(Saved data entries)

▬▬▬

(** A decoded text holds a newline only where the bytes do. *)
Lemma utf8_decode_no_LF (bs : bytes) (t : Text) :
  utf8_decode bs = Some t → byte_LF ∉ bs → LF ∉ t.
Proof.
  remember (length bs) as n eqn:Hn. revert bs t Hn.
  induction n as [n IH] using lt_wf_ind. intros bs t -> Hdec Hbs.
  destruct bs as [|b0 r0]; simpl in Hdec.
  { injection Hdec as <-. apply not_elem_of_nil. }
  apply not_elem_of_cons in Hbs as [Hb0 Hr0].
  destruct (Byte.to_N b0 <? 0x80) eqn:E0.
  { destruct (utf8_decode r0) as [t0|] eqn:Hr; [|done]. injection Hdec as <-.
    apply not_elem_of_cons. split.
    - intros Heq. apply Hb0. symmetry. by apply byte_to_N_LF.
    - eapply (IH (length r0)); eauto; simpl; lia. }
  destruct (in_range 0xC2 0xDF (Byte.to_N b0)) eqn:E1.
  { destruct r0 as [|b1 r1]; [done|].
    destruct (cont_in 0x80 0xBF b1) as [c1|] eqn:Hc1; [|done].
    destruct (utf8_decode r1) as [t1|] eqn:Hr; [|done]. injection Hdec as <-.
    apply not_elem_of_cons in Hr0 as [_ Hr1].
    unfold in_range in E1. apply andb_true_iff in E1 as [E1 _]. apply N.leb_le in E1.
    apply not_elem_of_cons. split.
    - unfold LF. lia.
    - eapply (IH (length r1)); eauto; simpl; lia. }
  destruct (in_range 0xE0 0xEF (Byte.to_N b0)) eqn:E2.
  { destruct r0 as [|b1 [|b2 r2]]; [done..|].
    destruct (cont_in _ _ b1) as [c1|] eqn:Hc1; [|done].
    destruct (cont_in 0x80 0xBF b2) as [c2|] eqn:Hc2; [|done].
    destruct (utf8_decode r2) as [t2|] eqn:Hr; [|done]. injection Hdec as <-.
    apply not_elem_of_cons in Hr0 as [_ Hr1].
    apply not_elem_of_cons in Hr1 as [_ Hr2].
    unfold in_range in E2. apply andb_true_iff in E2 as [E2 _]. apply N.leb_le in E2.
    apply not_elem_of_cons. split.
    - apply cont_in_Some in Hc1 as [-> Hc1]; [|by destruct (_ =? _)].
      destruct (Byte.to_N b0 =? 0xE0) eqn:E3.
      + apply N.eqb_eq in E3. unfold LF. lia.
      + apply N.eqb_neq in E3. unfold LF. lia.
    - eapply (IH (length r2)); eauto; simpl; lia. }
  destruct (in_range 0xF0 0xF4 (Byte.to_N b0)) eqn:E3; [|done].
  destruct r0 as [|b1 [|b2 [|b3 r3]]]; [done..|].
  destruct (cont_in _ _ b1) as [c1|] eqn:Hc1; [|done].
  destruct (cont_in 0x80 0xBF b2) as [c2|] eqn:Hc2; [|done].
  destruct (cont_in 0x80 0xBF b3) as [c3|] eqn:Hc3; [|done].
  destruct (utf8_decode r3) as [t3|] eqn:Hr; [|done]. injection Hdec as <-.
  apply not_elem_of_cons in Hr0 as [_ Hr1].
  apply not_elem_of_cons in Hr1 as [_ Hr2].
  apply not_elem_of_cons in Hr2 as [_ Hr3].
  unfold in_range in E3. apply andb_true_iff in E3 as [E3 _]. apply N.leb_le in E3.
  apply not_elem_of_cons. split.
  - apply cont_in_Some in Hc1 as [-> Hc1]; [|by destruct (_ =? _)].
    destruct (Byte.to_N b0 =? 0xF0) eqn:E4.
    + apply N.eqb_eq in E4. unfold LF. lia.
    + apply N.eqb_neq in E4. unfold LF. lia.
  - eapply (IH (length r3)); eauto; simpl; lia.
Qed.

Lemma remove_cr_no_LF (t : Text) : LF ∉ t → LF ∉ remove_cr t.
Proof. unfold remove_cr. intros H Hin. apply H. by apply list_elem_of_filter in Hin as [_ ?]. Qed.

(** ** The connection *)

Lemma world_eta (w : World) : {| self := self w; wire := wire w |} = w.
Proof. by destruct w. Qed.

Lemma with_ssh_id (d : MpowerDevice) : with_ssh (_ssh d) d = d.
Proof. by destruct d. Qed.

Lemma _connect_returns (e : Env) (w : World) :
  ∃ o, _connect e w = (Ret (), set_ssh o w).
Proof.
  destruct w as [d wr]. unfold _connect, bind, get_self, modify_self, ret, set_ssh. simpl.
  destruct (_ssh d) as [[]|] eqn:Hs; [destruct (isalive e)|]; simpl.
  - exists (Some Pxssh). by rewrite <- Hs, with_ssh_id.
  - destruct (login e); simpl; eauto.
  - destruct (login e); simpl; eauto.
Qed.

Lemma _connect_fails (e : Env) (w : World) :
  connect_fails e w → _connect e w = (Ret (), set_ssh None w).
Proof.
  destruct w as [d wr]. intros [Hdead Hlogin]. simpl in Hdead.
  unfold _connect, bind, get_self, modify_self, ret, set_ssh. simpl.
  destruct (_ssh d) as [[]|]; simpl in *.
  - destruct Hdead as [?| ->]; [done|]. simpl. by destruct (login e).
  - by destruct (login e).
Qed.

Lemma session_available_iff (e : Env) (w : World) :
  session_available e w ↔ ¬ connect_fails e w.
Proof.
  destruct w as [d wr]. unfold session_available, connect_fails, _connect, bind,
    get_self, modify_self, ret. simpl.
  destruct (_ssh d) as [[]|] eqn:Hs; simpl; [destruct (isalive e); simpl|];
    destruct (login e); simpl; rewrite ?Hs; simpl; intuition congruence.
Qed.

Lemma session_available_dec (e : Env) (w : World) :
  session_available e w ∨ connect_fails e w.
Proof.
  destruct (decide (truthy (_ssh (self (snd (_connect e w)))) = true)) as [H|H]; [by left|right].
  destruct w as [d wr]. revert H. unfold connect_fails, _connect, bind,
    get_self, modify_self, ret. simpl.
  destruct (_ssh d) as [[]|] eqn:Hs; simpl; [destruct (isalive e); simpl|];
    destruct (login e); simpl; rewrite ?Hs; simpl; intuition congruence.
Qed.

Lemma _connect_available (e : Env) (w : World) :
  session_available e w → _connect e w = (Ret (), set_ssh (Some Pxssh) w).
Proof.
  intros H. destruct (_connect_returns e w) as [o Ho].
  unfold session_available in H. rewrite Ho in *. simpl in H.
  by destruct o as [[]|].
Qed.

(** ** The relay writes *)

Lemma _switch_state_available state k e w :
  session_available e w →
  _switch_state state k e w = (Ret true, sent (CMD_RELAY state k) (set_ssh (Some Pxssh) w)).
Proof.
  intros H. unfold _switch_state, bind. by rewrite (_connect_available _ _ H).
Qed.

Lemma _switch_state_fails state k e w :
  connect_fails e w → _switch_state state k e w = (Ret false, set_ssh None w).
Proof.
  intros H. unfold _switch_state, bind. by rewrite (_connect_fails _ _ H).
Qed.

Lemma turn_on_available k e w :
  session_available e w →
  turn_on k e w =
    let w1 := sent (CMD_RELAY 1 k) (set_ssh (Some Pxssh) w) in
    match _states (self w) !! k with
    | Some m => (Ret true, set_states (<[k := <[txt "relay" := txt "1"]> m]> (_states (self w))) w1)
    | None => (Raise (KeyError k), w1)
    end.
Proof.
  intros H. unfold turn_on, bind at 1. rewrite (_switch_state_available _ _ _ _ H).
  unfold bind, set_relay_entry, bind, get_self, getitem. simpl.
  by destruct (_states (self w) !! k).
Qed.

Lemma turn_off_available k e w :
  session_available e w →
  turn_off k e w =
    let w1 := sent (CMD_RELAY 0 k) (set_ssh (Some Pxssh) w) in
    match _states (self w) !! k with
    | Some m => (Ret true, set_states (<[k := <[txt "relay" := txt "0"]> m]> (_states (self w))) w1)
    | None => (Raise (KeyError k), w1)
    end.
Proof.
  intros H. unfold turn_off, bind at 1. rewrite (_switch_state_available _ _ _ _ H).
  unfold bind, set_relay_entry, bind, get_self, getitem. simpl.
  by destruct (_states (self w) !! k).
Qed.

Lemma turn_on_fails k e w :
  connect_fails e w → turn_on k e w = (Ret false, set_ssh None w).
Proof.
  intros H. unfold turn_on, bind at 1. by rewrite (_switch_state_fails _ _ _ _ H).
Qed.

Lemma turn_off_fails k e w :
  connect_fails e w → turn_off k e w = (Ret false, set_ssh None w).
Proof.
  intros H. unfold turn_off, bind at 1. by rewrite (_switch_state_fails _ _ _ _ H).
Qed.
(** ** The status pattern *)

Lemma charset_has_lower (c : N) :
  charset_has lower_or_underscore c = true ↔ lower_us c.
Proof.
  change (charset_has lower_or_underscore c)
    with (((97 <=? c) && (c <=? 122)) || ((c =? 95) || false)).
  rewrite orb_false_r, orb_true_iff, andb_true_iff, !N.leb_le, N.eqb_eq. done.
Qed.

Lemma charset_has_digits (c : N) : charset_has digits c = is_decimal c.
Proof. unfold charset_has, digits. simpl. by rewrite orb_false_r. Qed.

Lemma decimal_zeros_bounds : Forall (fun z => z = 48 ∨ 0x660 ≤ z) decimal_zeros.
Proof. unfold decimal_zeros. repeat (constructor; [first [by left | right; lia]|]). constructor. Qed.

(** A decimal digit is an ASCII digit or lies beyond the Latin blocks. *)
Lemma is_decimal_bounds (c : N) : is_decimal c = true → 48 ≤ c ≤ 57 ∨ 0x660 ≤ c.
Proof.
  unfold is_decimal, digit_value. intros H. apply bool_decide_eq_true in H as [d Hd].
  destruct (List.find _ decimal_zeros) as [z|] eqn:Hf; [|done].
  apply find_some in Hf as [Hin Hz].
  pose proof decimal_zeros_bounds as HB. rewrite Forall_forall in HB.
  apply list_elem_of_In, HB in Hin.
  unfold in_range in Hz. apply andb_true_iff in Hz as [H1 H2]. apply N.leb_le in H1, H2. lia.
Qed.

Lemma is_decimal_not_lower (c : N) : is_decimal c = true → ¬ lower_us c.
Proof. intros H%is_decimal_bounds. unfold lower_us. lia. Qed.

Lemma plus_set_sound {A} cs s (k : Text → option A) r :
  plus_set cs s k = Some r →
  ∃ pre post, s = pre ++ post ∧ pre ≠ [] ∧ Forall (fun c => charset_has cs c = true) pre
              ∧ k post = Some r.
Proof.
  revert r. induction s as [|c s IH]; intros r; simpl; [done|].
  destruct (charset_has cs c) eqn:Hc; [|done].
  destruct (plus_set cs s k) as [r'|] eqn:Hp.
  - intros [= <-]. destruct (IH r' eq_refl) as (pre & post & -> & Hne & Hall & Hk).
    exists (c :: pre), post. repeat split; [done| by constructor | done].
  - intros Hk. exists [c], s. repeat split; [done| by repeat constructor | done].
Qed.

Lemma plus_set_complete {A} cs (k : Text → option A) pre post :
  pre ≠ [] → Forall (fun c => charset_has cs c = true) pre → is_Some (k post) →
  is_Some (plus_set cs (pre ++ post) k).
Proof.
  induction pre as [|c pre IH]; [done|]. intros _ Hall Hk.
  apply Forall_cons in Hall as [Hc Hall]. simpl. rewrite Hc.
  destruct pre as [|c' pre'].
  - simpl. by destruct (plus_set cs post k).
  - destruct (IH ltac:(done) Hall Hk) as [r ->]. eauto.
Qed.

Lemma take_app_minus {A} (pre post : list A) :
  take (length (pre ++ post) - length post) (pre ++ post) = pre.
Proof.
  rewrite length_app. replace (length pre + length post - length post)%nat with (length pre) by lia.
  by rewrite take_app_length.
Qed.

Lemma decimal_run_of (pre : Text) :
  pre ≠ [] → Forall (fun c => charset_has digits c = true) pre → decimal_run pre.
Proof.
  intros Hne Hall. split; [done|]. eapply Forall_impl; [exact Hall|].
  intros c Hc. cbv beta in Hc. by rewrite charset_has_digits in Hc.
Qed.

▬▬▬

■ What you have to do ■
Check the records above and copy each line that has the string "left".

■ Task solution ■
  destruct (decide (truthy (_ssh (self (snd (_connect e w)))) = true)) as [H|H]; [by left|right].
Proof. unfold decimal_zeros. repeat (constructor; [first [by left | right; lia]|]). constructor. Qed.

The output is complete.